Los peines, de madera, contaban con dos filas de púas, una por cada lado. Se tallaban en una sola pieza, partiendo de un nervio central o eje. En un extremo se disponen las púas menos separadas, con apenas distancia entre ellas, que servían para retirar los insectos; en el otro la hilera con mayores holguras, que sería la que serviría para el arreglo del cabello. 

Peine romano con decoración



El pelo largo se ataba con cintas, se trenzaba o se recogía en moños para lo que se valían de peinetas, horquillas de metal o pequeñas agujas rematadas en una cabeza redondeada, son los acus crinalis o agujas de pelo, mayoritariamente de hueso.

El uso de joyas estaba extendido, siendo habituales los pendientes de bronce, así como los de oro con motivos calados, abalorios o incrustaciones de pedrería o pasta vítrea.
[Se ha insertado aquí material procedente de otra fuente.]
(* ===== verification/Prelude.v ===== *)
(** * gcp: a verified model of a remote copy tool

    gcp copies files between a machine and a server of its own.  [gcp serve] listens on
    TCP ([src/serve.go], on the event loop gnet), a client authenticates with its SSH key
    ([src/auth.go], [src/client.go]) and exchanges frames ([src/message]); [gcp cp] and
    [gcp ls] ([src/cp.go], [src/ls.go]) list, upload and download files in chunks that run
    in parallel and are retried ([src/transfer.go], [src/cp_to_host.go],
    [src/cp_from_host.go]).  Definitions keep the names of the source and follow it
    statement by statement; theorems about them are in the files that end in [Spec].

    ** The parts, from the wire up

    - The base.  Prelude.v (this file): machine integers with their wrap-around, bytes, Go
      results, the state monad [ST] with early returns, shared lemmas and hints.  Hoare.v:
      weakest preconditions for [ST].  Prog.v: a resumption monad, whose atomic actions
      interleave with those of other goroutines, and its rely/guarantee logic.  Nondet.v:
      computations whose outcome the schedule chooses.
    - Go's library.  GoStd.v ([strings], [filepath.Clean], [Join], ...), GoPath.v
      ([path.Match], [filepath.Rel], [net.ParseIP], ...) and GoHash.v (CRC-32, SHA-256, hex)
      are executable.  OS.v is the interface to package [os] with its laws, MemFS.v an
      in-memory implementation of them, on which the closed examples run.
    - [src/message]: Message.v has the fourteen structs, the header and
      [ReadMessage]/[WriteMessage]; PlainCodec.v is a codec for the examples;
      MessageSpec.v has the round trips and the behaviour on partial input.
    - Frame readers ([src/client.go], [handleReceive] and [readResp]): Receive.v; the
      properties, for every segmentation of the stream, are in ReceiveSpec.v.
    - Chunk codecs ([src/transfer.go], [compressChunk] to [decryptChunk]): Chunk.v.
    - Authentication ([src/auth.go]): Auth.v is the server's half, ClientAuth.v the
      client's, with [newClient], [dialAndAuth], [tokenAuth] and [runConn] of
      [src/client.go].
    - The server ([src/serve.go]): FdCache.v is the cache of descriptors; Server.v the
      connections, every handler, the workers' dispatch and [OnTraffic]; ServerStep.v the
      transition system; ServerInv.v its invariants; ServerData.v what handlers do to file
      contents.  The properties are in ServerSpec.v, FileSpec.v and AuthSpec.v, the example
      run in Demo.v.
    - The client ([src/client.go]): Client.v has the six calls over the interface
      [Transport], Hub.v the hub [processMsg] as a transition system; ClientSpec.v.
      Handshake.v puts the server behind the client's connections, byte by byte;
      HandshakeSpec.v.
    - Transfers.  Resume.v is [resumeState], Pool.v is [processChunks], Transfer.v is
      [uploadFile], [downloadFile] and [verifyFileHash].  Remote.v is [RemoteFiles], the
      interface the transfers need of the other end; ServerLink.v proves that the server
      implements it behind a network that loses messages (LinkSpec.v).  TransferInv.v,
      DownloadInv.v and TransferEnds.v have the invariants of running transfers,
      TransferExec.v one schedule as a function.  PoolSpec.v, TransferSpec.v, ResumeSpec.v.
      Progress.v is the bar of [src/progressbar], on binary64 arithmetic, and the channel
      between it and [processChunks]; ProgressSpec.v.
    - Directories and commands.  Tree.v is [filepath.Walk], [Glob], [expandLocalSource]
      ([src/glob.go]), [cpDirToHost] and [walkRemoteDir]; TreeSpec.v.  Address.v parses
      addresses; Listing.v has the lines of [ls]; Command.v is [copySingle], the Action of
      [cp], [expandRemoteSources] and the Action of [ls]; CommandSpec.v.
    - The program as a whole.  Session.v puts the pool of connections over the server, so
      that the commands, the client, the handshake and the handlers run together;
      SessionSpec.v follows [gcp cp] and [gcp ls] from their arguments to the server's files.

    State corresponds to the code so: the fields of [copierServer] and of gnet's [Conn] are
    the records [srv] and [conn]; the locals of [handleReceive] are [Recv.t]; the locals and
    the waiting callers of [processMsg] are the hub's record; the goroutines, the semaphore
    and the error channel of [processChunks] are the state of [pool_step], its progress
    channel that of [report_step]; a transfer's client, network, disk and resume state are
    [xfer].  An [error] is a value of [error], a Go pair
    [(v, err)] a [result]; handlers are [ST], chunk functions [prog], transfers relations.

    ** What is shown

    - The wire: whatever is written is read back, whatever the stream's cuts; a partial
      frame consumes nothing; the buffers are bounded.
    - Who may do what: an authenticated connection goes back to a verified signature over a
      challenge of this server; files change only for such connections; requests of others
      are refused, and each request is answered once, with its ID and type.  [handleAuth]
      refines an abstract protocol.  A client with a session is known to the server with
      the same key on both ends, and every connection of its pool, however many are dialled,
      is admitted.
    - What happens to files: write, read, create and hash do what they announce; no
      descriptor leaks; what sharing descriptors between workers breaks.
    - Transfers: chunks divide the file; a transfer that reports success with a live
      context has copied the file, for every interleaving, failure and retry; runs are
      bounded, and hang only in a call that never returns or with more failing chunks than
      the error channel holds; a crash while saving leaves a resume state that loads.  The copies of one
      file by [gcp cp] inherit this at the file the address names.
    - End to end: [gcp cp] of one file with its hash check and [gcp ls], run against a
      server, leave the file and print the listing they promise, for a user the server
      authenticated; a dry run changes nothing and prints one line for each path its sources
      stand for, and a recursive download changes nothing on the server.
    - The progress bar prints a line of the terminal's width without a panic, and stays
      until the last byte is reported, if every chunk reports its size: an upload does, a
      download when the server answers with what it was asked for.
    - Where the code does less than it means to (a pool that hangs, a cancelled upload that
      reports success or blocks, directories created as files, downloads with one target, a
      connection refused for ever), the behaviour itself is a theorem.

    ** Parameters

    CBOR ([Cbor], [CborOk]), gzip, secretbox, SSH and its configuration, [os/user],
    [encoding/json], formatting of errors ([GoFmt]), randomness, the operating system and
    the context are type classes, with their documented laws where a theorem needs them;
    each class of laws has a concrete instance on which the witnesses run.

    ** Fuel

    Loops that are not structural take fuel; a run that exhausts it has no outcome ([None]),
    except in GoPath.v, whose functions get the length of their input, which each round
    shortens.  [chunk_loop] needs one unit per
    chunk and one more ([PoolSpec.chunks_divide_file] shows it returns then); [OnTraffic] one per frame in the buffer
    and one more; [handleReceive] one per read, the theorems giving a number that suffices;
    the retry loops [maxRetries + 1]; [Walk] and [walkRemoteDir] the depth of the tree;
    [globWithLimit] the 10000 levels at which Go itself gives up.

    ** Not modelled

    - gnet: a connection is a record with the bytes it received and sent; accepting,
      receiving and closing are transitions.  Handlers of two workers interleave as a whole,
      and so do the frames they write to one connection;
      [FileSpec.shared_descriptor_closed_under_user] looks inside.
    - The capacity of the workers' channel in the function [OnTraffic], which queues every
      complete frame; the transitions of ServerStep.v respect it.
    - The log.
    - [main.go] and the parsing of the command line, which belong to the CLI library:
      [cpCmd], [lsCmd] and [serveCmd] take their arguments and flags; [serveCmd] ends where
      [gnet.Run] takes over, whose callbacks are the transitions of ServerStep.v.
    - Calls that never return, in what a transfer or a command has done when it returns: the
      link answers a call or ends its context, where the hub would keep the caller of a lost
      request waiting ([ClientSpec.lost_request_waits_forever]) or block one that calls after
      the end ([ClientSpec.ended_call_never_returns]).  What the pool does around goroutines in
      such calls is in [TransferSpec.transfers_terminate] and [PoolSpec.lost_call_halts].
    - Time: a deadline is a read that fails, a ticker a transition, a pause an effect of
      the context.
    - What a goroutine of the pool does after [processChunks] has returned an error.
    - In ServerLink.v and Session.v the link works on messages, not bytes, and loses those
      whose frame the reader would refuse; that the others cross the wire unharmed is the
      subject of MessageSpec.v, ReceiveSpec.v and AuthSpec.v.
    - A failed type assertion of the client ends its program with the error
      [bad_assertion]; a panic of a worker sets [s_panic], after which no transition is
      possible. *)
From stdpp Require Export base tactics list gmap strings fin_maps pretty.
From Stdlib Require Export ZArith Lia.
From Stdlib Require Import Strings.Byte.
Se adornaban con pulseras o brazaletes, collares y cadenas de las que colgaban amuletos asociados muchas veces con supersticiones populares. 

Lucían, además, anillos en los que a veces grababan emblemas personales o que tenían engastados entalles elaborados con piedras preciosas, con motivos alegóricos o mitológicos.

Juegos

La población pasaba sus ratos de ocio practicando diversos juegos, algunos de los cuales han sobrevivido hasta hoy sin modificaciones. Había una gran variedad, tanto infantiles como para adultos. 

Se pueden destacar los juegos gimnásticos, la peonza, las canicas, la pelota, las tabas, el tres en raya, el par/impar, el cara o cruz, los dados y el ludus latrunculorum o juego que estaba muy difundido entre los soldados, de ahí el sobrenombre. Es un juego de estrategia, mezcla de ajedrez y damas, que requería 36 fichas siendo 18 de cada color y un tablero. 

Pero los más apreciados entre los adultos eran los dados y las tabas, que además de pasar el tiempo, se aprovechaban para realizar importantes apuestas, tanto de bienes como de dinero. Y no siempre se jugaba limpio, pues se han llegado a descubrir dados cargados, lo que demuestra que las trampas estaban a la orden del día.